**DIRECTIONS:**
Type each record below again, with the same words.

--- DATA TO USE Enclosed Below ---

Lemma loop_pieces ps : ∀ fuel size out,
  wf ps = true → unescaped out → (length (print ps) < fuel)%nat → len (print ps) + len out <= size →
  jsoncToJson_loop fuel size false (print ps) out = Ok (scan ps out).
Proof.
  induction ps as [|p ps IH]; intros fuel size out Hw Ho Hf Hs.
  { destruct fuel; [lia|]. cbn. unfold scan. cbn. by rewrite app_nil_r. }
  cbn [wf] in Hw. apply andb_true_iff in Hw as [Hp Hw].
  change (print (p :: ps)) with (print_piece p ++ print ps) in *. rewrite length_app, len_app in *.
  pose proof (len_nonneg (print ps)) as Hnn. pose proof (len_nonneg out) as Hno.
  (* a plain byte *)
  assert (Hchar : ∀ b ps' fuel, wf_piece (PChar b) ps' = true →
    (∀ fuel out, unescaped out → (length (print ps') < fuel)%nat → len (print ps') + len out <= size →
      jsoncToJson_loop fuel size false (print ps') out = Ok (scan ps' out)) →
    (length (print ps') < fuel)%nat → len (print ps') + 1 + len out <= size →
    jsoncToJson_loop (S fuel) size false (b :: print ps') out = Ok (scan (PChar b :: ps') out)).
  { clear -Ho Hno. intros b ps' fuel Hp IH Hf Hs. cbn [wf_piece] in Hp.
    apply andb_true_iff in Hp as [Hp Hk%negb_true_iff]. apply andb_true_iff in Hp as [Hq%negb_true_iff Hsl%negb_true_iff].
    pose proof (len_nonneg (print ps')) as Hnn.
    rewrite (loop_byte _ _ _ false) by (by apply toggle_other || (by rewrite Hsl) || lia). cbn [negb andb].
    assert (Hlen : len (if is_closer b then blank_trailing out else out) = len out).
    { destruct (is_closer b); [unfold len; by rewrite length_blank_trailing|done]. }
    rewrite IH; [|by apply unescaped_cons|done|rewrite len_cons, Hlen; lia]. f_equal.
    destruct (b =b comma) eqn:Ec; [|by apply scan_char; left].
    destruct (closes ps') eqn:Ecl; [|by apply scan_char; right].
    apply eqb_eq in Ec as ->. by apply scan_comma. }
  assert (IH' : ∀ fuel out, unescaped out → (length (print ps) < fuel)%nat → len (print ps) + len out <= size →
      jsoncToJson_loop fuel size false (print ps) out = Ok (scan ps out)) by auto.
  destruct p as [b|body|text nl|text].
  - destruct fuel as [|fuel]; [lia|]. cbn [print_piece app length] in *. change (len [b]) with 1 in Hs.
    apply Hchar; [done..|lia|lia].
  - cbn [print_piece] in *. rewrite loop_string by (done || lia).
    assert (Hls : length (print_string body) = Z.to_nat (len (print_string body))) by (unfold len; lia).
    rewrite IH'; [by rewrite scan_string|..].
    + unfold print_string. rewrite reverse_cons, reverse_app. by apply unescaped_cons.
    + lia.
    + rewrite len_app. unfold len in *. rewrite length_reverse. lia.
  - destruct fuel as [|fuel]; [lia|]. cbn [print_piece length app] in Hf, Hs.
    rewrite !len_cons, len_app, length_app in *. change (len [nl]) with 1 in *.
    pose proof (len_nonneg text). pose proof Hp as [_ Hn]%andb_true_iff.
    rewrite (loop_line text nl) by (done || lia).
    rewrite IH'; [by rewrite (scan_line text)|apply unescaped_cons; by destruct nl|lia|rewrite len_cons; lia].
  - cbn [wf_piece] in Hp. apply andb_true_iff in Hp as [Ht Hnext].
    destruct fuel as [|fuel]; [lia|]. cbn [print_piece length app] in Hf, Hs.
    rewrite !len_cons, len_app, length_app in *. pose proof (len_nonneg text). change (len [star; slash]) with 2 in *.
    assert (Hsc : scan (PBlock text :: ps) out = scan ps out) by done. rewrite Hsc.
    destruct ps as [|[b| | |] ps']; try done.
    + cbn [print flat_map]. rewrite app_nil_r. cbn [print_piece jsoncToJson_loop].
      rewrite toggle_other by done. unfold skip_comment. rewrite !eqb_refl. cbn [negb andb].
      change (star =b slash) with false. cbn iota.
      rewrite (skip_block_text text []) by done. cbn [mbind res_bind]. unfold scan. cbn. by rewrite app_nil_r.
    + change (print (PChar b :: ps')) with (b :: print ps') in *.
      cbn [wf] in Hw. pose proof Hw as [Hb _]%andb_true_iff. rewrite len_cons in *.
      pose proof (len_nonneg (print ps')).
      rewrite loop_block by (done || lia). apply IH'; [done|cbn [length] in *; lia|lia].
Qed.

(** On a document of plain bytes, strings and comments, the output is the document without
    its comments and with a space for each comma before a closing bracket; strings are copied
    whatever they contain. *)
Theorem jsoncToJson_tidy ps : wf ps = true → jsoncToJson (print ps) = Ok (tidy ps).
Proof.
  intros Hw. unfold jsoncToJson. rewrite loop_pieces; [|done..|lia|rewrite len_nil; lia].
  unfold scan. by destruct (closes ps).
Qed.

Lemma skip_block_no_star l : forallb (λ b, negb (b =b star)) l = true → ∃ e, skip_block l = Err e.
Proof.
  induction l as [|b l IH]; intros H; [by eexists|]. cbn [skip_block forallb] in *.
  apply andb_true_iff in H as [-> H]. by apply IH.
Qed.

Lemma skip_block_stars text rest :
  forallb (λ b, negb (b =b star)) text = true → forallb (λ b, negb (b =b star)) rest = true →
  ∃ e, skip_block (text ++ star :: star :: slash :: rest) = Err e.
Proof.
  intros Ht Hr. induction text as [|b text IH]; cbn [app skip_block].
  - rewrite eqb_refl. change (star =b slash) with false. change (slash =b star) with false. cbn [negb].
    by apply skip_block_no_star.
  - cbn [forallb] in Ht. apply andb_true_iff in Ht as [-> Ht]. by apply IH.
Qed.

(** Two kinds of valid comments break the scan.  The byte after a comment in a block is
    copied without a look at it, so a string that starts there is taken for code and its
    slashes for a comment; and a comment that ends in two asterisks is not seen to end. *)
Theorem comments_mishandled :
  jsoncToJson (bs "{/**/" ++ [quote] ++ bs "u" ++ [quote] ++ bs ":" ++ [quote] ++ bs "http://x" ++ [quote] ++ bs "}") =
    Ok (bs "{" ++ [quote] ++ bs "u" ++ [quote] ++ bs ":" ++ [quote] ++ bs "http:") ∧
  (∀ text rest, forallb (λ b, negb (b =b star)) text = true → forallb (λ b, negb (b =b star)) rest = true →
    ∃ e, jsoncToJson (bs "/*" ++ text ++ bs "**/" ++ rest) = Err e).
Proof.
  split; [vm_compute; reflexivity|]. intros text rest Ht Hr.
  change (bs "/*" ++ text ++ bs "**/" ++ rest) with (slash :: star :: text ++ star :: star :: slash :: rest).
  unfold jsoncToJson. cbn [jsoncToJson_loop]. rewrite toggle_other by done. unfold skip_comment.
  rewrite !eqb_refl. cbn [negb andb]. change (star =b slash) with false. cbn iota.
  destruct (skip_block_stars text rest Ht Hr) as [e ->]. by eexists.
Qed.

Lemma jsoncToJson_tidy_witness :
  jsoncToJson (bs "[1, //a" ++ [x0a] ++ bs "/*b*/ " ++ [quote] ++ bs "//" ++ [quote] ++ bs ", ]") =
    Ok (bs "[1, " ++ [x0a] ++ bs " " ++ [quote] ++ bs "//" ++ [quote] ++ bs "  ]").
Proof.
  exact (jsoncToJson_tidy
    [PChar x5b; PChar x31; PChar comma; PChar space; PLine (bs "a") x0a; PBlock (bs "b"); PChar space;
     PString [(false, slash); (false, slash)]; PChar comma; PChar space; PChar x5d] eq_refl).
Defined.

--- End of Enclosed DATA TO USE ---

**WRITTEN ANSWER:**
Lemma loop_pieces ps : ∀ fuel size out,
  wf ps = true → unescaped out → (length (print ps) < fuel)%nat → len (print ps) + len out <= size →
  jsoncToJson_loop fuel size false (print ps) out = Ok (scan ps out).
Proof.
  induction ps as [|p ps IH]; intros fuel size out Hw Ho Hf Hs.
  { destruct fuel; [lia|]. cbn. unfold scan. cbn. by rewrite app_nil_r. }
  cbn [wf] in Hw. apply andb_true_iff in Hw as [Hp Hw].
  change (print (p :: ps)) with (print_piece p ++ print ps) in *. rewrite length_app, len_app in *.
  pose proof (len_nonneg (print ps)) as Hnn. pose proof (len_nonneg out) as Hno.
  (* a plain byte *)
  assert (Hchar : ∀ b ps' fuel, wf_piece (PChar b) ps' = true →
    (∀ fuel out, unescaped out → (length (print ps') < fuel)%nat → len (print ps') + len out <= size →
      jsoncToJson_loop fuel size false (print ps') out = Ok (scan ps' out)) →
    (length (print ps') < fuel)%nat → len (print ps') + 1 + len out <= size →
    jsoncToJson_loop (S fuel) size false (b :: print ps') out = Ok (scan (PChar b :: ps') out)).
  { clear -Ho Hno. intros b ps' fuel Hp IH Hf Hs. cbn [wf_piece] in Hp.
    apply andb_true_iff in Hp as [Hp Hk%negb_true_iff]. apply andb_true_iff in Hp as [Hq%negb_true_iff Hsl%negb_true_iff].
    pose proof (len_nonneg (print ps')) as Hnn.
    rewrite (loop_byte _ _ _ false) by (by apply toggle_other || (by rewrite Hsl) || lia). cbn [negb andb].
    assert (Hlen : len (if is_closer b then blank_trailing out else out) = len out).
    { destruct (is_closer b); [unfold len; by rewrite length_blank_trailing|done]. }
    rewrite IH; [|by apply unescaped_cons|done|rewrite len_cons, Hlen; lia]. f_equal.
    destruct (b =b comma) eqn:Ec; [|by apply scan_char; left].
    destruct (closes ps') eqn:Ecl; [|by apply scan_char; right].
    apply eqb_eq in Ec as ->. by apply scan_comma. }
  assert (IH' : ∀ fuel out, unescaped out → (length (print ps) < fuel)%nat → len (print ps) + len out <= size →
      jsoncToJson_loop fuel size false (print ps) out = Ok (scan ps out)) by auto.
  destruct p as [b|body|text nl|text].
  - destruct fuel as [|fuel]; [lia|]. cbn [print_piece app length] in *. change (len [b]) with 1 in Hs.
    apply Hchar; [done..|lia|lia].
  - cbn [print_piece] in *. rewrite loop_string by (done || lia).
    assert (Hls : length (print_string body) = Z.to_nat (len (print_string body))) by (unfold len; lia).
    rewrite IH'; [by rewrite scan_string|..].
    + unfold print_string. rewrite reverse_cons, reverse_app. by apply unescaped_cons.
    + lia.
    + rewrite len_app. unfold len in *. rewrite length_reverse. lia.
  - destruct fuel as [|fuel]; [lia|]. cbn [print_piece length app] in Hf, Hs.
    rewrite !len_cons, len_app, length_app in *. change (len [nl]) with 1 in *.
    pose proof (len_nonneg text). pose proof Hp as [_ Hn]%andb_true_iff.
    rewrite (loop_line text nl) by (done || lia).
    rewrite IH'; [by rewrite (scan_line text)|apply unescaped_cons; by destruct nl|lia|rewrite len_cons; lia].
  - cbn [wf_piece] in Hp. apply andb_true_iff in Hp as [Ht Hnext].
    destruct fuel as [|fuel]; [lia|]. cbn [print_piece length app] in Hf, Hs.
    rewrite !len_cons, len_app, length_app in *. pose proof (len_nonneg text). change (len [star; slash]) with 2 in *.
    assert (Hsc : scan (PBlock text :: ps) out = scan ps out) by done. rewrite Hsc.
    destruct ps as [|[b| | |] ps']; try done.
    + cbn [print flat_map]. rewrite app_nil_r. cbn [print_piece jsoncToJson_loop].
      rewrite toggle_other by done. unfold skip_comment. rewrite !eqb_refl. cbn [negb andb].
      change (star =b slash) with false. cbn iota.
      rewrite (skip_block_text text []) by done. cbn [mbind res_bind]. unfold scan. cbn. by rewrite app_nil_r.
    + change (print (PChar b :: ps')) with (b :: print ps') in *.
      cbn [wf] in Hw. pose proof Hw as [Hb _]%andb_true_iff. rewrite len_cons in *.
      pose proof (len_nonneg (print ps')).
      rewrite loop_block by (done || lia). apply IH'; [done|cbn [length] in *; lia|lia].
Qed.

(** On a document of plain bytes, strings and comments, the output is the document without
    its comments and with a space for each comma before a closing bracket; strings are copied
    whatever they contain. *)
Theorem jsoncToJson_tidy ps : wf ps = true → jsoncToJson (print ps) = Ok (tidy ps).
Proof.
  intros Hw. unfold jsoncToJson. rewrite loop_pieces; [|done..|lia|rewrite len_nil; lia].
  unfold scan. by destruct (closes ps).
Qed.

Lemma skip_block_no_star l : forallb (λ b, negb (b =b star)) l = true → ∃ e, skip_block l = Err e.
Proof.
  induction l as [|b l IH]; intros H; [by eexists|]. cbn [skip_block forallb] in *.
  apply andb_true_iff in H as [-> H]. by apply IH.
Qed.

Lemma skip_block_stars text rest :
  forallb (λ b, negb (b =b star)) text = true → forallb (λ b, negb (b =b star)) rest = true →
  ∃ e, skip_block (text ++ star :: star :: slash :: rest) = Err e.
Proof.
  intros Ht Hr. induction text as [|b text IH]; cbn [app skip_block].
  - rewrite eqb_refl. change (star =b slash) with false. change (slash =b star) with false. cbn [negb].
    by apply skip_block_no_star.
  - cbn [forallb] in Ht. apply andb_true_iff in Ht as [-> Ht]. by apply IH.
Qed.

(** Two kinds of valid comments break the scan.  The byte after a comment in a block is
    copied without a look at it, so a string that starts there is taken for code and its
    slashes for a comment; and a comment that ends in two asterisks is not seen to end. *)
Theorem comments_mishandled :
  jsoncToJson (bs "{/**/" ++ [quote] ++ bs "u" ++ [quote] ++ bs ":" ++ [quote] ++ bs "http://x" ++ [quote] ++ bs "}") =
    Ok (bs "{" ++ [quote] ++ bs "u" ++ [quote] ++ bs ":" ++ [quote] ++ bs "http:") ∧
  (∀ text rest, forallb (λ b, negb (b =b star)) text = true → forallb (λ b, negb (b =b star)) rest = true →
    ∃ e, jsoncToJson (bs "/*" ++ text ++ bs "**/" ++ rest) = Err e).
Proof.
  split; [vm_compute; reflexivity|]. intros text rest Ht Hr.
  change (bs "/*" ++ text ++ bs "**/" ++ rest) with (slash :: star :: text ++ star :: star :: slash :: rest).
  unfold jsoncToJson. cbn [jsoncToJson_loop]. rewrite toggle_other by done. unfold skip_comment.
  rewrite !eqb_refl. cbn [negb andb]. change (star =b slash) with false. cbn iota.
  destruct (skip_block_stars text rest Ht Hr) as [e ->]. by eexists.
Qed.

Lemma jsoncToJson_tidy_witness :
  jsoncToJson (bs "[1, //a" ++ [x0a] ++ bs "/*b*/ " ++ [quote] ++ bs "//" ++ [quote] ++ bs ", ]") =
    Ok (bs "[1, " ++ [x0a] ++ bs " " ++ [quote] ++ bs "//" ++ [quote] ++ bs "  ]").
Proof.
  exact (jsoncToJson_tidy
    [PChar x5b; PChar x31; PChar comma; PChar space; PLine (bs "a") x0a; PBlock (bs "b"); PChar space;
     PString [(false, slash); (false, slash)]; PChar comma; PChar space; PChar x5d] eq_refl).
Defined.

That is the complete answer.